Activity> Take the line that contains "Definition sandbox_display : bool" as the first line and the final line of the records as the last; return exactly those lines and the lines between.

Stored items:
(* ===== verification/CoreTests.v ===== *)
(** * Tests of src/rust-old/src/core/ on the model

    The tests that only send a value through serde_json and back, and the ones
    that call the estimator of ai-hwaccel, have no counterpart here. *)

From S2P Require Import Prelude.
From S2P Require Import F64.
From S2P Require Import Resource.
From S2P Require Import Core.
From S2P Require Import Testing.
From Stdlib Require Import SpecFloat.
From stdpp Require Import base gmap fin_maps strings pretty numbers list.

Local Open Scope test_scope.
Local Open Scope N_scope.
Local Open Scope string_scope.

#[local] Instance HardwareRequirement_eq_dec : EqDecision HardwareRequirement. Proof. solve_decision. Defined.

(** ** core/resource.rs *)

(** A device with all of its memory free. *)
Definition gpu (index : nat) (name : string) (a : AcceleratorType) (mb : N) : ComputeDevice :=
  ComputeDevice_new index name a mb.
Definition a100 : ComputeDevice := with_available (gpu 0 "NVIDIA A100" Cuda 81920) 40960.
(** The requirement of the tests with the other fields at their defaults. *)
Definition needs (accs : list AcceleratorType) (mb : N) (n : nat) : HardwareRequirement :=
  mkHardwareRequirement accs mb n 0 None.
Definition needs_cores (n : N) : HardwareRequirement := with_min_cpu_cores HardwareRequirement_default n.
Definition needs_family (f : AcceleratorFamily) (mb : N) : HardwareRequirement := mkHardwareRequirement [] mb 0 0 (Some f).

Definition resource_budget_default_values : bool :=
  let budget := ResourceBudget_default in
  is_none (max_tokens budget) && is_none (max_cost_usd budget) && is_none (max_duration_secs budget) &&
  (max_concurrent_tasks budget ==? Some 10).

Definition hardware_requirement_default_is_empty : bool :=
  let req := HardwareRequirement_default in
  (accelerators req ==? []) && (min_memory_mb req ==? 0) && (min_device_count req ==? 0%nat) && (min_cpu_cores req ==? 0).

Definition hardware_inventory_satisfies_cpu_only_requirement : bool :=
  let inv := mkHardwareInventory 8 32768 [] in
  satisfies inv (needs_cores 4) && negb (satisfies inv (needs_cores 16)).

Definition hardware_inventory_satisfies_cuda_gpu_requirement : bool :=
  satisfies (mkHardwareInventory 8 32768 [a100]) (needs [Cuda] 40000 0).

Definition hardware_inventory_satisfies_tpu_passes_and_fails : bool :=
  let req := needs [Tpu] 0 0 in
  satisfies (mkHardwareInventory 4 16384 [gpu 0 "TPU v4" Tpu 32768]) req &&
  negb (satisfies (mkHardwareInventory 4 16384 [a100]) req).

Definition hardware_inventory_satisfies_min_memory_mb_check : bool :=
  let inv := mkHardwareInventory 4 16384 [with_available (gpu 0 "Small GPU" Cuda 4096) 2048] in
  satisfies inv (needs [Cuda] 4096 0) && negb (satisfies inv (needs [Cuda] 8192 0)).

Definition hardware_inventory_satisfies_min_device_count_check : bool :=
  let inv := mkHardwareInventory 8 65536 [gpu 0 "GPU 0" Cuda 16384; gpu 1 "GPU 1" Cuda 16384] in
  satisfies inv (needs [Cuda] 0 2) && negb (satisfies inv (needs [Cuda] 0 4)).

Definition hardware_inventory_satisfies_empty_accelerators_any_ok : bool :=
  satisfies (mkHardwareInventory 2 8192 []) HardwareRequirement_default.

Definition accelerator_type_family : bool :=
  map family [Cpu; Cuda; Rocm; Metal; Vulkan; Tpu] ==? [FCpu; FGpu; FGpu; FGpu; FGpu; FTpu].

Definition accelerator_type_is_gpu : bool :=
  is_gpu Cuda && is_gpu Rocm && negb (is_gpu Cpu) && negb (is_gpu Tpu).

Definition satisfies_with_required_family_any_gpu : bool :=
  let inv := mkHardwareInventory 8 32768 [gpu 0 "AMD MI300X" Rocm 196608] in
  satisfies inv (needs_family FGpu 0) && negb (satisfies inv (needs_family FTpu 0)).

Definition satisfies_family_with_memory_requirement : bool :=
  let inv := mkHardwareInventory 8 32768 [gpu 0 "Small GPU" Cuda 8192] in
  satisfies inv (needs_family FGpu 4096) && negb (satisfies inv (needs_family FGpu 16384)).

Definition hardware_inventory_devices_of_type_filters_correctly : bool :=
  let inv := mkHardwareInventory 8 65536 [a100; gpu 1 "TPU v4" Tpu 32768; gpu 2 "NVIDIA A10" Cuda 24576] in
  map (fun a => length (devices_of_type inv a)) [Cuda; Tpu; Metal] ==? [2; 1; 0]%nat.

Definition hardware_inventory_total_memory_mb_sums_correctly : bool :=
  let inv := mkHardwareInventory 8 65536
    [with_available (gpu 0 "GPU 0" Cuda 16384) 8192; with_available (gpu 1 "GPU 1" Cuda 24576) 12288;
     gpu 2 "TPU" Tpu 32768] in
  map (total_memory_mb inv) [Cuda; Tpu; Rocm] ==? [Some (16384 + 24576); Some 32768; Some 0].

Definition hwaccel_accelerator_type_mapping : bool :=
  map type_from_hwaccel [HwCpu; HwCudaGpu; HwRocmGpu; HwMetalGpu; HwVulkanGpu; HwTpu; HwOther; HwOther]
  ==? [Cpu; Cuda; Rocm; Metal; Vulkan; Tpu; Cpu; Cpu].

Definition gib : N := 1024 * 1024 * 1024.
Definition cpu_profile (g : N) : HwProfile := mkHwProfile HwCpu "Cpu" (g * gib) None.
Definition cuda_profile (g : N) : HwProfile := mkHwProfile HwCudaGpu "CudaGpu" (g * gib) None.

Definition hwaccel_inventory_from_registry : bool :=
  let inv := from_hwaccel 8 [cpu_profile 64; cuda_profile 80; cuda_profile 80] in
  (inv_memory_total_mb inv ==? 64 * 1024) && (0 <? cpu_cores inv)%N &&
  (map accelerator (devices inv) ==? [Cuda; Cuda]) && (map memory_total_mb (devices inv) ==? [80 * 1024; 80 * 1024]).

Definition hwaccel_inventory_satisfies_after_detect : bool :=
  let inv := from_hwaccel 8 [cpu_profile 32; cuda_profile 24] in
  satisfies inv (needs [Cuda] 20000 1) && negb (satisfies inv (needs [Cuda] 50000 1)).

Definition hwaccel_empty_registry_gives_cpu_only : bool :=
  let inv := from_hwaccel 8 [cpu_profile 16] in
  bool_decide (length (devices inv) = 0%nat) && (inv_memory_total_mb inv ==? 16 * 1024).

Example resource_tests_pass : all_pass
  [resource_budget_default_values; hardware_requirement_default_is_empty;
   hardware_inventory_satisfies_cpu_only_requirement; hardware_inventory_satisfies_cuda_gpu_requirement;
   hardware_inventory_satisfies_tpu_passes_and_fails; hardware_inventory_satisfies_min_memory_mb_check;
   hardware_inventory_satisfies_min_device_count_check; hardware_inventory_satisfies_empty_accelerators_any_ok;
   accelerator_type_family; accelerator_type_is_gpu; satisfies_with_required_family_any_gpu;
   satisfies_family_with_memory_requirement; hardware_inventory_devices_of_type_filters_correctly;
   hardware_inventory_total_memory_mb_sums_correctly; hwaccel_accelerator_type_mapping;
   hwaccel_inventory_from_registry; hwaccel_inventory_satisfies_after_detect;
   hwaccel_empty_registry_gives_cpu_only] = true.
Proof. vm_compute. reflexivity. Qed.

(** ** core/agent.rs *)

Definition worker (key name : string) (required preferred : bool) (mb : option N) (hw : option HardwareRequirement)
    : AgentDefinition :=
  mkAgentDefinition key name "worker" "do work" None None [] "medium" None required preferred mb hw None.

Definition default_complexity_is_medium : bool := default_complexity ==? "medium".

Definition hardware_requirement_with_explicit_hardware_field : bool :=
  let req := hardware_requirement (worker "hw-agent" "HW Agent" true false (Some 4096) (Some (needs [Tpu] 32768 2))) in
  (accelerators req ==? [Tpu]) && (min_memory_mb req ==? 32768) && (min_device_count req ==? 2%nat).

Definition hardware_requirement_falls_back_to_legacy_gpu_fields : bool :=
  let req := hardware_requirement (worker "legacy-gpu" "Legacy GPU" true true (Some 8192) None) in
  (accelerators req ==? [Cuda; Rocm]) && (min_memory_mb req ==? 8192).

Definition hardware_requirement_no_gpu_returns_empty : bool :=
  hardware_requirement (worker "cpu-only" "CPU Only" false false None None) ==? HardwareRequirement_default.

(** serde_json reports an error on the text; its message is the parameter. *)
Definition from_json_invalid_returns_error : bool :=
  is_err (agent_from_json (fun _ => Err "expected ident at line 1 column 2") "not json").

Example agent_tests_pass : all_pass
  [default_complexity_is_medium; hardware_requirement_with_explicit_hardware_field;
   hardware_requirement_falls_back_to_legacy_gpu_fields; hardware_requirement_no_gpu_returns_empty;
   from_json_invalid_returns_error] = true.
Proof. vm_compute. reflexivity. Qed.

(** ** core/crew.rs *)

Definition is_sequential (p : ProcessMode) : bool := match p with Sequential => true | _ => false end.

Definition crew_spec_new_defaults : bool :=
  let c := CrewSpec_new 1 "my crew" in
  (crew_name c ==? "my crew") && bool_decide (length (agents c) = 0%nat) && bool_decide (length (tasks c) = 0%nat) &&
  is_sequential (process c) && (size (crew_metadata c) ==? 0%nat).

Definition crew_spec_default_trust_level : bool := trust_level (CrewSpec_new 1 "trust-test") ==? "basic".
Definition crew_spec_with_trust_level : bool :=
  trust_level (with_trust_level (CrewSpec_new 1 "strict-crew") "strict") ==? "strict".

Definition is_zero_handles_special_values : bool :=
  forallb is_zero [f64_zero; S754_nan; S754_infinity false; S754_infinity true] &&
  negb (is_zero (f64_lit 1 1000)) && negb (is_zero (f64_neg (f64_lit 1 1000))).

Example crew_tests_pass : all_pass
  [crew_spec_new_defaults; crew_spec_default_trust_level; crew_spec_with_trust_level;
   is_zero_handles_special_values] = true.
Proof. vm_compute. reflexivity. Qed.

(** ** core/task.rs *)

Definition task_new_sets_correct_defaults : bool :=
  let t := Task_new 1 "do something" in
  (description t ==? "do something") && is_none (expected_output t) && is_none (assigned_agent t) &&
  (priority t ==? Normal) && (status t ==? Pending) && (dependencies t ==? []) && (size (context t) ==? 0%nat).

Definition task_priority_ordering : bool :=
  (tier High <? tier Critical)%nat && (tier Normal <? tier High)%nat && (tier Low <? tier Normal)%nat &&
  (tier Background <? tier Low)%nat.

Example task_tests_pass : all_pass [task_new_sets_correct_defaults; task_priority_ordering] = true.
Proof. vm_compute. reflexivity. Qed.

(** ** core/message.rs *)

(** The clock does not go back. *)
Definition message_new_sets_timestamp : bool :=
  let msg := AgentMessage_new 1 100 2 ToAll (Obj [("hello", Str "world")]) in
  (100 <=? msg_timestamp msg)%Z && (msg_timestamp msg <=? 101)%Z.

Example message_tests_pass : all_pass [message_new_sets_timestamp] = true.
Proof. vm_compute. reflexivity. Qed.

(** ** core/error.rs *)

(** Whole seconds print with the unit s. *)
Definition debug_secs (d : Duration) : string := (pretty (d / 1000000000) ++ "s")%string.
Definition shows (e : AgnosaiError) (text : string) : bool := error_text debug_secs e ==? text.

Definition agent_not_found_display : bool := shows (AgentNotFound "agent-42") "agent not found: agent-42".
Definition task_not_found_display : bool := shows (TaskNotFound "task-99") "task not found: task-99".
Definition crew_not_found_display : bool := shows (CrewNotFound "crew-x") "crew not found: crew-x".
Definition invalid_definition_display : bool :=
  shows (InvalidDefinition "missing role") "invalid definition: missing role".
Definition cyclic_dag_display : bool := shows CyclicDAG "task DAG contains a cycle".
Definition scheduling_display : bool := shows (Scheduling "no slots") "scheduling error: no slots".
Definition llm_provider_display : bool := shows (LlmProvider "rate limited") "LLM provider error: rate limited".
Definition tool_execution_display : bool := shows (ToolExecution "crash") "tool execution error: crash".
Definition sandbox_display : bool := shows (SandboxError "oom") "sandbox error: oom".
Definition fleet_display : bool := shows (Fleet "unreachable") "fleet error: unreachable".
Definition ipc_display : bool := shows (Ipc "broken pipe") "IPC error: broken pipe".
Definition timeout_display : bool := shows (Timeout (from_secs 30)) "timeout after 30s".
Definition other_display : bool := shows (Other "something else") "something else".

Example error_tests_pass : all_pass
  [agent_not_found_display; task_not_found_display; crew_not_found_display; invalid_definition_display;
   cyclic_dag_display; scheduling_display; llm_provider_display; tool_execution_display; sandbox_display;
   fleet_display; ipc_display; timeout_display; other_display] = true.
Proof. vm_compute. reflexivity. Qed.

Result>
Definition sandbox_display : bool := shows (SandboxError "oom") "sandbox error: oom".
Definition fleet_display : bool := shows (Fleet "unreachable") "fleet error: unreachable".
Definition ipc_display : bool := shows (Ipc "broken pipe") "IPC error: broken pipe".
Definition timeout_display : bool := shows (Timeout (from_secs 30)) "timeout after 30s".
Definition other_display : bool := shows (Other "something else") "something else".

Example error_tests_pass : all_pass
  [agent_not_found_display; task_not_found_display; crew_not_found_display; invalid_definition_display;
   cyclic_dag_display; scheduling_display; llm_provider_display; tool_execution_display; sandbox_display;
   fleet_display; ipc_display; timeout_display; other_display] = true.
Proof. vm_compute. reflexivity. Qed.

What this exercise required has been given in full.